(** ** What serving a request may call *)

Lemma count_events_app p t1 t2 :
  count_events p (t1 ++ t2) = count_events p t1 + count_events p t2.
Proof. unfold count_events. by rewrite filter_app, length_app. Qed.

Lemma serving_footprint_refl w : serving_footprint 0 w w.
Proof. exists []. by rewrite app_nil_r. Qed.

Lemma serving_footprint_weaken n m w w' :
  n <= m -> serving_footprint n w w' -> serving_footprint m w w'.
Proof. intros Hle (more & H1 & H2 & H3). exists more. repeat split; [done|done|lia]. Qed.

Lemma serving_footprint_trans n m w1 w2 w3 :
  serving_footprint n w1 w2 -> serving_footprint m w2 w3 ->
  serving_footprint (n + m) w1 w3.
Proof.
  intros (t1 & H1 & H2 & H3) (t2 & H4 & H5 & H6). exists (t1 ++ t2). repeat split.
  - by rewrite H4, H1, app_assoc.
  - by rewrite forallb_app, H2, H5.
  - rewrite count_events_app. lia.
Qed.

Lemma serving_footprint_log e w :
  is_serving_event e = true ->
  serving_footprint (if is_costly_event e then 1 else 0) w (log e w).
Proof.
  intros He. exists [e]. repeat split.
  - simpl. by rewrite He.
  - unfold count_events. rewrite filter_cons, filter_nil.
    destruct (is_costly_event e); by rewrite ?decide_True, ?decide_False by done.
Qed.

Lemma bind_footprint {A B} (m : M A) (k : A -> M B) n1 n2 w :
  serving_footprint n1 w (snd (m w)) ->
  (forall a w', serving_footprint n2 w' (snd (k a w'))) ->
  serving_footprint (n1 + n2) w (snd (bind m k w)).
Proof.
  intros H1 H2. unfold bind. destruct (m w) as [[a|e] w1]; simpl in *.
  - eapply serving_footprint_trans; [exact H1|apply H2].
  - eapply serving_footprint_weaken; [|exact H1]. lia.
Qed.

Lemma try_catch_footprint {A} (m : M A) (h : Error -> M A) n1 n2 w :
  serving_footprint n1 w (snd (m w)) ->
  (forall e w', serving_footprint n2 w' (snd (h e w'))) ->
  serving_footprint (n1 + n2) w (snd (try_catch m h w)).
Proof.
  intros H1 H2. unfold try_catch. destruct (m w) as [[a|e] w1]; simpl in *.
  - eapply serving_footprint_weaken; [|exact H1]. lia.
  - eapply serving_footprint_trans; [exact H1|apply H2].
Qed.

Section footprint.
Context (rt : Runtime) (this : BCC_ts.BCC).

Lemma readTextFile_footprint path w :
  serving_footprint 0 w (snd (Deno.readTextFile rt path w)).
Proof.
  unfold Deno.readTextFile. destruct (files w !! _);
    exact (serving_footprint_log (EvReadTextFile path) w eq_refl).
Qed.

Lemma writeTextFile_footprint path data w :
  serving_footprint 0 w (snd (Deno.writeTextFile rt path data w)).
Proof.
  unfold Deno.writeTextFile. cbv zeta.
  destruct (Deno.is_dir w _); [|destruct (Deno.is_dir w _)];
    exact (serving_footprint_log (EvWriteTextFile path data) w eq_refl).
Qed.

Lemma ensureDir_footprint path w :
  serving_footprint 0 w (snd (fs.ensureDir rt path w)).
Proof.
  unfold fs.ensureDir. cbv zeta. destruct (Deno.blocked w _);
    exact (serving_footprint_log (EvEnsureDir path) w eq_refl).
Qed.

Lemma ret_footprint {A} (a : A) w : serving_footprint 0 w (snd (ret a w)).
Proof. apply serving_footprint_refl. Qed.

Lemma assert_footprint c msg w : serving_footprint 0 w (snd (assert c msg w)).
Proof. unfold assert. destruct c; apply serving_footprint_refl. Qed.

Lemma compile_emit_footprint dir folder emitMap w :
  serving_footprint 0 w (snd (BCC_ts.compile_emit rt this dir folder emitMap w)).
Proof.
  revert w. induction emitMap as [|[resource text] rest IH]; intros w.
  - apply serving_footprint_refl.
  - cbn [BCC_ts.compile_emit].
    apply (bind_footprint _ _ 0 0); [apply ensureDir_footprint|]. intros _ w1.
    apply (bind_footprint _ _ 0 0); [apply writeTextFile_footprint|]. intros _ w2.
    apply IH.
Qed.

Lemma compile_footprint script w :
  serving_footprint 1 w (snd (BCC_ts.compile rt this script w)).
Proof.
  unfold BCC_ts.compile. cbv zeta. destruct (_ || _)%bool.
  - eapply serving_footprint_weaken; [|apply serving_footprint_refl]. lia.
  - apply (bind_footprint _ _ 1 0).
    + exact (serving_footprint_log (EvCompile _) w eq_refl).
    + intros [diagnostics emitMap] w1.
      apply (bind_footprint _ _ 0 0); [apply assert_footprint|]. intros _ w2.
      apply compile_emit_footprint.
Qed.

Exercise:
Would you write out the whole listing word for word?

Answer box:
(** ** What serving a request may call *)

Lemma count_events_app p t1 t2 :
  count_events p (t1 ++ t2) = count_events p t1 + count_events p t2.
Proof. unfold count_events. by rewrite filter_app, length_app. Qed.

Lemma serving_footprint_refl w : serving_footprint 0 w w.
Proof. exists []. by rewrite app_nil_r. Qed.

Lemma serving_footprint_weaken n m w w' :
  n <= m -> serving_footprint n w w' -> serving_footprint m w w'.
Proof. intros Hle (more & H1 & H2 & H3). exists more. repeat split; [done|done|lia]. Qed.

Lemma serving_footprint_trans n m w1 w2 w3 :
  serving_footprint n w1 w2 -> serving_footprint m w2 w3 ->
  serving_footprint (n + m) w1 w3.
Proof.
  intros (t1 & H1 & H2 & H3) (t2 & H4 & H5 & H6). exists (t1 ++ t2). repeat split.
  - by rewrite H4, H1, app_assoc.
  - by rewrite forallb_app, H2, H5.
  - rewrite count_events_app. lia.
Qed.

Lemma serving_footprint_log e w :
  is_serving_event e = true ->
  serving_footprint (if is_costly_event e then 1 else 0) w (log e w).
Proof.
  intros He. exists [e]. repeat split.
  - simpl. by rewrite He.
  - unfold count_events. rewrite filter_cons, filter_nil.
    destruct (is_costly_event e); by rewrite ?decide_True, ?decide_False by done.
Qed.

Lemma bind_footprint {A B} (m : M A) (k : A -> M B) n1 n2 w :
  serving_footprint n1 w (snd (m w)) ->
  (forall a w', serving_footprint n2 w' (snd (k a w'))) ->
  serving_footprint (n1 + n2) w (snd (bind m k w)).
Proof.
  intros H1 H2. unfold bind. destruct (m w) as [[a|e] w1]; simpl in *.
  - eapply serving_footprint_trans; [exact H1|apply H2].
  - eapply serving_footprint_weaken; [|exact H1]. lia.
Qed.

Lemma try_catch_footprint {A} (m : M A) (h : Error -> M A) n1 n2 w :
  serving_footprint n1 w (snd (m w)) ->
  (forall e w', serving_footprint n2 w' (snd (h e w'))) ->
  serving_footprint (n1 + n2) w (snd (try_catch m h w)).
Proof.
  intros H1 H2. unfold try_catch. destruct (m w) as [[a|e] w1]; simpl in *.
  - eapply serving_footprint_weaken; [|exact H1]. lia.
  - eapply serving_footprint_trans; [exact H1|apply H2].
Qed.

Section footprint.
Context (rt : Runtime) (this : BCC_ts.BCC).

Lemma readTextFile_footprint path w :
  serving_footprint 0 w (snd (Deno.readTextFile rt path w)).
Proof.
  unfold Deno.readTextFile. destruct (files w !! _);
    exact (serving_footprint_log (EvReadTextFile path) w eq_refl).
Qed.

Lemma writeTextFile_footprint path data w :
  serving_footprint 0 w (snd (Deno.writeTextFile rt path data w)).
Proof.
  unfold Deno.writeTextFile. cbv zeta.
  destruct (Deno.is_dir w _); [|destruct (Deno.is_dir w _)];
    exact (serving_footprint_log (EvWriteTextFile path data) w eq_refl).
Qed.

Lemma ensureDir_footprint path w :
  serving_footprint 0 w (snd (fs.ensureDir rt path w)).
Proof.
  unfold fs.ensureDir. cbv zeta. destruct (Deno.blocked w _);
    exact (serving_footprint_log (EvEnsureDir path) w eq_refl).
Qed.

Lemma ret_footprint {A} (a : A) w : serving_footprint 0 w (snd (ret a w)).
Proof. apply serving_footprint_refl. Qed.

Lemma assert_footprint c msg w : serving_footprint 0 w (snd (assert c msg w)).
Proof. unfold assert. destruct c; apply serving_footprint_refl. Qed.

Lemma compile_emit_footprint dir folder emitMap w :
  serving_footprint 0 w (snd (BCC_ts.compile_emit rt this dir folder emitMap w)).
Proof.
  revert w. induction emitMap as [|[resource text] rest IH]; intros w.
  - apply serving_footprint_refl.
  - cbn [BCC_ts.compile_emit].
    apply (bind_footprint _ _ 0 0); [apply ensureDir_footprint|]. intros _ w1.
    apply (bind_footprint _ _ 0 0); [apply writeTextFile_footprint|]. intros _ w2.
    apply IH.
Qed.

Lemma compile_footprint script w :
  serving_footprint 1 w (snd (BCC_ts.compile rt this script w)).
Proof.
  unfold BCC_ts.compile. cbv zeta. destruct (_ || _)%bool.
  - eapply serving_footprint_weaken; [|apply serving_footprint_refl]. lia.
  - apply (bind_footprint _ _ 1 0).
    + exact (serving_footprint_log (EvCompile _) w eq_refl).
    + intros [diagnostics emitMap] w1.
      apply (bind_footprint _ _ 0 0); [apply assert_footprint|]. intros _ w2.
      apply compile_emit_footprint.
Qed.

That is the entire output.